* WHAT IS NEEDED *
From the data below, repeat exactly the lines from the line with "let s := mkScheduler" to the line with "End scheduler.", both included.

[Opening EXERCISE MATERIALS section]

Definition load_allowed (statuses : ShardIndexMap ShardStatus) (l : ShardLink) (m : ShardLinkMap bool)
    : option (ShardLinkMap bool) :=
  ok ← calculate_is_link_allowed (sender l) (receiver l) statuses;
  link_map_insert m l ok.

Definition load_request (params : BandwidthSchedulerParams) (layout : Layout) (from : Z) (request : BandwidthRequest)
    (acc : list SchedulerBandwidthRequest) : option (list SchedulerBandwidthRequest) :=
  r ← new_request from request params layout;
  Some (acc ++ option_list r).

(** [BandwidthScheduler::run]: the new allowances and the grants.  [block_requests] and
    [shards_status] are the entries of the maps in the order of the shard ids. *)
Definition run (layout : Layout) (allowances : list LinkAllowance) (params : BandwidthSchedulerParams)
    (block_requests : list (Z * list BandwidthRequest)) (shards_status : list (Z * ShardStatus)) (seed : Rng)
    : option (list LinkAllowance * gmap (Z * Z) Z) :=
  if num_shards layout =? 0 then Some (allowances, ∅)
  else
    let n := Z.to_nat (num_shards layout) in
    link_allowances ← for_each (load_allowance layout) allowances (link_map_new n);
    statuses ← for_each (load_status layout) shards_status (index_map_new n);
    allowed ← for_each (load_allowed statuses) (all_links n) (link_map_new n);
    requests ← for_each (λ kv, for_each (load_request params layout kv.1) kv.2) block_requests [];
    let s := mkScheduler layout params allowed (index_map_new n) (index_map_new n) link_allowances (link_map_new n) seed in
    '(s, grants) ← schedule_bandwidth requests s;
    allowances ← update_scheduler_state s;
    Some (allowances, grants).
End scheduler.

(** Bandwidth requests as they are recorded, by sender and receiver. *)
Definition get_requested_values (request : BandwidthRequest) (params : BandwidthSchedulerParams) : option (list Z) :=
  values ← request_values params;
  for_each (λ i res,
    bit ← get_bit (requested_values_bitmap request) i;
    if (bit : bool) then v ← values !! i; Some (res ++ [v]) else Some res)
    (seq 0 BANDWIDTH_REQUEST_VALUES_NUM) [].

[Closing EXERCISE MATERIALS section]

* RESULT OF THE EXERCISE *
    let s := mkScheduler layout params allowed (index_map_new n) (index_map_new n) link_allowances (link_map_new n) seed in
    '(s, grants) ← schedule_bandwidth requests s;
    allowances ← update_scheduler_state s;
    Some (allowances, grants).
End scheduler.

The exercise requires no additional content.